A Polícia Civil cumpriu, na tarde desta quinta-feira (23), mandados de prisão e busca e apreensão contra suspeitos de envolvimento no caso de intoxicação coletiva que atingiu servidores do Pronto Atendimento Municipal de Santa Cecília, no Planalto Norte catarinense.
A operação foi realizada pela Delegacia de Santa Cecília, com o apoio da Divisão de Investigação Criminal (DIC) de Curitibanos, e teve como alvo endereços ligados a pessoas apontadas como responsáveis por deixar o refrigerante consumido pelas vítimas. Segundo a polícia, o principal suspeito foi preso temporariamente e segue sendo interrogado.
De acordo com informações apuradas pelo Jornal Razão, as investigações apontam que todas as vítimas ingeriram um refrigerante de dois litros deixado por uma das pessoas citadas nos mandados. Esse seria o possível veículo da substância que provocou o mal-estar coletivo, ainda em análise pela Polícia Científica.
Relembre o caso
O episódio ocorreu na tarde de terça-feira (21), quando nove servidores da unidade de saúde passaram mal de forma simultânea após o café da tarde. Entre os afetados estavam médicos, enfermeiros, técnicos de enfermagem, uma farmacêutica e funcionários dos serviços gerais.
Os sintomas relatados incluíam vômitos, tontura, sonolência, inchaço abdominal e dificuldade na fala. Todos receberam atendimento médico e foram encaminhados ao Hospital Dr. René Emílio Martinez Mujica, em Curitibanos. Um dos técnicos de enfermagem, que também é vereador, apresentou quadro mais grave e precisou ser transferido para outra cidade.

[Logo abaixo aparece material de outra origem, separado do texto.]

(** ** Values *)

Lemma validate_inv s e t x v : inv D s e -> topics s !! t = Some x -> value_wf v -> conv_safe v ->
  exists rc v', validate pow addr s x v = Ok (rc, v') /\ kept_value v v'.
Proof.
  intros H Hx Hw Hc. unfold validate. destruct (t_meta x) as [i|] eqn:E; [|exists 0, v; split; [done | by left]].
  destruct (inv_meta _ _ _ H t x i Hx E) as (m & Hm & _ & (_ & o & c & Ho & Hco & _ & Hmt)). rewrite (get_msg_ok s i m Hm), bind_Ok.
  unfold str_arg. rewrite Ho, Hco, bind_Ok. destruct (meta_value_safe pow addr c v Hmt Hw Hc) as (rc & y & -> & Hk). rewrite bind_Ok. by eexists _, _.
Qed.

Lemma is_duplicate_inv s e t x v : inv D s e -> topics s !! t = Some x -> value_wf v -> exists b, is_duplicate s x v = Ok b.
Proof.
  intros H Hx Hw. unfold is_duplicate. destruct (t_value x) as [i|] eqn:E; [|by eexists].
  destruct (inv_value _ _ _ H t x i Hx E) as (m & Hm & _ & Hv & _). rewrite (get_msg_ok s i m Hm), bind_Ok. by apply union_eq_ok.
Qed.

Lemma kept_deliverable m v : deliverable m -> kept_value (m_value m) v -> deliverable (set_msg_value m v).
Proof.
  intros [H1 H2] [->|(Hn & _)]; [by split|]. split; [exact H1|]. cbn [m_value set_msg_value]. intros E. types. lia.
Qed.

Lemma kept_releasable m v : releasable m -> kept_value (m_value m) v -> releasable (set_msg_value m v).
Proof.
  intros H [->|(_ & _ & Ha & _ & Hb)]; [exact H|]. intros E. cbn [m_value set_msg_value] in *. rewrite Ha in E. destruct (H E) as [Ht _].
  destruct Hb. by left.
Qed.

Lemma kept_names m v : names_ok m -> kept_value m v -> names_ok v.
Proof. intros Hn [->|(Hk & _)]; [done|]. intros o c E. types. lia. Qed.

(** The messages that a step on [i] at the topic with the value [old] does not touch. *)
Definition apart (old : option mid) (i : mid) (s s' : jsdrv_pubsub_s) : Prop :=
  memory s' = memory s /\ forall k, (k < fresh_msg s)%nat -> k <> i -> old <> Some k -> msgs s' !! k = msgs s !! k.

(** The message is not kept: a return code, and its release. *)
Lemma reject_inv s0 s e i topic rc : inv D s (i :: e) -> wf_cstr topic -> next s0 s ->
  exists s', (s ← local_return_code internal_fn s topic rc; jsdrvp_msg_free s i) = Ok s' /\ inv D s' e /\ next s0 s'
    /\ topics s' = topics s /\ apart None i s s'.
Proof.
  intros H Hw N. destruct (local_return_code_inv s (i :: e) topic rc H Hw) as (s1 & -> & H1 & C1). rewrite bind_Ok.
  destruct (inv_free D s1 i e H1) as [-> H2]. eexists. split; [done|]. split; [done|].
  split; [transitivity s; [done|]; transitivity s1; [by apply calm_next | apply free_next]|]. destruct C1 as (T & Me & Ms & _).
  split; [exact T|]. split; [exact Me|]. intros k Hk Hne _. cbn [msgs with_msgs]. rewrite lookup_delete_ne by done. by apply Ms.
Qed.

(** The value is delivered, and kept or released. *)
Lemma deliver_inv s0 s e i m c t x (keep : bool) : inv D s (i :: e) -> next s0 s -> wf_cstr c ->
  at_path (topics s) t (levels c) -> topics s !! t = Some x -> msgs s !! i = Some m -> deliverable m -> value_wf (m_value m) ->
  (levels c = list_path -> names_ok (m_value m)) ->
  exists s', (s ← free_opt s (t_value x);
    let s := set_topic s t (set_value_of x (if keep then Some i else None)) in
    '(status, s) ← publish internal_fn s t i 0;
    s ← (if negb (status =? 0) then local_return_code internal_fn s c status else Ok s);
    if keep then Ok s else jsdrvp_msg_free s i) = Ok s' /\ inv D s' e /\ next s0 s'
    /\ topics s' = <[t := set_value_of x (if keep then Some i else None)]> (topics s) /\ apart (t_value x) i s s'
    /\ (keep = true -> msgs s' !! i = Some m).
Proof.
  intros H N Hw Hp Hx Hm Hd Hv Hn. destruct (in_hand D s _ i H ltac:(set_solver)) as (_ & _ & _ & Hnr).
  assert (t_value x <> Some i) as Hold by (intros E; apply Hnr; eapply held_retained; [done | by apply value_held]).
  destruct (free_opt_ok s _ t x (t_value x) H Hx) as [Hf N2]; [intros o; apply value_held|]. rewrite Hf, bind_Ok. cbv zeta.
  set (y := set_value_of x _). set (e' := if keep then e else i :: e).
  assert (inv D (set_topic (with_msgs s (released (t_value x) (msgs s))) t y) e') as H3.
  { apply (replace_inv s (i :: e) e' t x); try done.
    - unfold held, y, e'. destruct keep; cbn; solve_Permutation.
    - unfold y. intros j Hj. destruct keep; [|done]. injection Hj as <-. exists m. split_and!; try done. intros Hl. apply Hn.
      by eapply at_path_path; [apply (inv_tree _ _ _ H) | |].
    - intros j Hj. by eapply (inv_meta _ _ _ H). }
  set (s2 := set_topic _ t y) in *. assert (next s0 s2) as N3 by (transitivity s; [done | exact N2]).
  destruct (publish_inv s2 e' t (levels c) i m 0 H3) as (status & s4 & -> & H4 & C4); [| |done|].
  { eapply same_shape_path; [|exact Hp]. by eapply (same_shape_insert _ _ x). }
  { unfold s2. cbn [msgs with_msgs set_topic with_topics]. by rewrite released_other. }
  rewrite bind_Ok. assert (exists s5, (if negb (status =? 0) then local_return_code internal_fn s4 c status else Ok s4) = Ok s5 /\ inv D s5 e' /\ calm s4 s5) as (s5 & -> & H5 & C5).
  { case_if; [by apply local_return_code_inv | by exists s4]. }
  assert (next s0 s5) as N5 by (transitivity s2; [done|]; transitivity s4; by apply calm_next).
  destruct (calm_trans _ _ _ C4 C5) as (T & Me & Ms & _). clear C4 C5 H4 s4.
  assert (forall k, (k < fresh_msg s)%nat -> t_value x <> Some k -> msgs s5 !! k = msgs s !! k) as Hkeep.
  { intros k Hk Hne. rewrite Ms by done. cbn. by apply released_other. }
  assert (msgs s5 !! i = Some m) as Hmi by (rewrite Hkeep; [done | by eapply (inv_fresh _ _ _ H) | done]).
  rewrite bind_Ok. unfold e' in *. destruct keep.
  - exists s5. split_and!; try done. by split; [|auto].
  - destruct (inv_free D s5 i e H5) as [-> H6]. eexists. split; [done|]. split; [done|]. split; [transitivity s5; [done | apply free_next]|].
    split; [exact T|]. split; [|done]. split; [exact Me|]. intros k Hk Hne Ho. cbn [msgs with_msgs]. rewrite lookup_delete_ne by done. by apply Hkeep.
Qed.
(* ===== verification/PubSubCmd.v ===== *)
(** * The commands of publish and subscribe, and the loop over the queue

    Subscribe replays the retained messages below the topic, unsubscribe takes the subscriber
    from the topic or from every topic, query copies the retained value to the caller's memory.
    With them every pending message is handled without a fault, and the invariant is kept. *)

From Stdlib Require Import Strings.String.
From stdpp Require Import gmap.
From S2P Require Import Prelude Float Cstr ErrorCode Topic Union Json Meta MetaSafe PubSub PubSubTree PubSubDeliver PubSubOwn PubSubOps.

Definition flag_set (sub : jsdrv_pubsub_subscriber_s) (f : Z) : bool := negb (Z.land (sub_flags sub) f =? 0).

(** ** Subscribe *)

(** The messages of a topic that a new subscriber gets: its metadata, its retained value. *)
Definition replayed (s : jsdrv_pubsub_s) (sub : jsdrv_pubsub_subscriber_s) (t : tid) : list jsdrvp_msg_s :=
  match topics s !! t with
  | None => []
  | Some x =>
      (if flag_set sub JSDRV_SFLAG_METADATA_RSP then option_list (i ← t_meta x; msgs s !! i) else [])
      ++ (if flag_set sub JSDRV_SFLAG_PUB
          then List.filter (fun m => negb (Z.land (flags (m_value m)) JSDRV_UNION_FLAG_RETAIN =? 0)) (option_list (i ← t_value x; msgs s !! i))
          else [])
  end.

Section Subscribe.
Context (internal_fn : jsdrv_pubsub_subscriber_s -> jsdrvp_msg_s -> Z * list jsdrvp_msg_s).
Context (D : gset nat) (s0 : jsdrv_pubsub_s) (e : list mid) (H0 : inv D s0 e) (sub : jsdrv_pubsub_subscriber_s).

(** The state after [sub] was called with each of [l]. *)
Definition told (l : list jsdrvp_msg_s) : jsdrv_pubsub_s :=
  act s0 (flat_map (fun m => call_of m sub) l) (flat_map (fun m => sent_by internal_fn m sub) l).

Lemma told_msg l i m : msgs s0 !! i = Some m -> msgs (told l) !! i = Some m.
Proof. intros Hm. unfold told. rewrite act_msg; [done | by eapply inv_fresh]. Qed.

Lemma told_topic l t x : topics s0 !! t = Some x -> get_topic (told l) t = Ok x.
Proof. intros Hx. unfold told. rewrite act_get_topic. by apply get_topic_ok. Qed.

Lemma tell l i m : msgs s0 !! i = Some m -> deliverable m ->
  ('(_, s) ← subscriber_call internal_fn (told l) sub i; Ok s) = Ok (told (l ++ [m])).
Proof.
  intros Hm Hd. rewrite (subscriber_call_spec internal_fn (told l) sub i m (told_msg l i m Hm) Hd), bind_Ok. unfold told. f_equal.
  rewrite act_act, !flat_map_app. cbn [flat_map]. by rewrite !app_nil_r.
Qed.

Lemma traverse_children_spec (rec : jsdrv_pubsub_s -> tid -> list Z -> res (list Z * jsdrv_pubsub_s)) (f : tid -> list jsdrvp_msg_s) (n : Z) cs :
  (forall c, c ∈ cs -> is_Some (topics s0 !! c)) -> 0 <= n <= 63 ->
  (forall c l b, c ∈ cs -> buf_ok b -> exists b', rec (told l) c b = Ok (b', told (l ++ f c)) /\ buf_ok b') ->
  forall l b, buf_ok b -> exists b', traverse_children rec n cs b (told l) = Ok (b', told (l ++ flat_map f cs)) /\ buf_ok b'.
Proof.
  intros Hcs Hn. induction cs as [|c cs IH]; intros Hrec l b Hb; cbn [traverse_children flat_map]; [exists b; by rewrite app_nil_r|].
  destruct (Hcs c ltac:(set_solver)) as [x Hx]. rewrite (told_topic l c x Hx), bind_Ok.
  destruct (topic_str_append_ok b (name x) Hb) as (b1 & -> & Hb1). rewrite bind_Ok.
  destruct (Hrec c l b1 ltac:(set_solver) Hb1) as (b2 & -> & Hb2). rewrite bind_Ok.
  destruct (st_zero b2 n Hb2 Hn) as (b3 & -> & Hb3). rewrite bind_Ok.
  destruct (IH ltac:(set_solver) ltac:(set_solver) (l ++ f c) b3 Hb3) as (b4 & -> & Hb4). exists b4. by rewrite <- app_assoc.
Qed.

Lemma replay_meta l t x : topics s0 !! t = Some x ->
  (if negb (Z.land (sub_flags sub) JSDRV_SFLAG_METADATA_RSP =? 0) then
     match t_meta x with Some i => '(_, s) ← subscriber_call internal_fn (told l) sub i; Ok s | None => Ok (told l) end
   else Ok (told l))
  = Ok (told (l ++ (if flag_set sub JSDRV_SFLAG_METADATA_RSP then option_list (i ← t_meta x; msgs s0 !! i) else []))).
Proof.
  intros Hx. unfold flag_set. destruct (negb _); [|by rewrite app_nil_r]. destruct (t_meta x) as [i|] eqn:E; [|by rewrite app_nil_r].
  destruct (inv_meta _ _ _ H0 t x i Hx E) as (m & Hm & Hd & _). cbn [mbind option_bind]. rewrite Hm. by apply tell.
Qed.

Desde então, a Polícia Civil e a Vigilância Sanitária atuam em conjunto na apuração do caso. Amostras de alimentos e bebidas foram recolhidas e enviadas para análise pericial, cujo laudo técnico ainda aguarda conclusão.
Linha de investigação
Conforme divulgado pelas autoridades, a principal suspeita é uma mulher, tia de um funcionário da unidade de saúde que estava afastado por denúncias de importunação sexual contra servidoras do mesmo local. O caso de assédio foi registrado em 8 de outubro, e o afastamento do servidor ocorreu dias depois.
As investigações indicam que o refrigerante deixado no local teria sido entregue pela suspeita, que agora é investigada por possível tentativa de envenenamento.
A delegada Roxane, responsável pela apuração, confirmou que os mandados foram cumpridos com sucesso e que novas diligências estão em andamento para esclarecer se houve motivação pessoal ou ligação direta com o caso de assédio anterior.
Até o fechamento desta reportagem, a Polícia Civil não divulgou os nomes dos investigados, e o resultado das perícias laboratoriais ainda não foi concluído.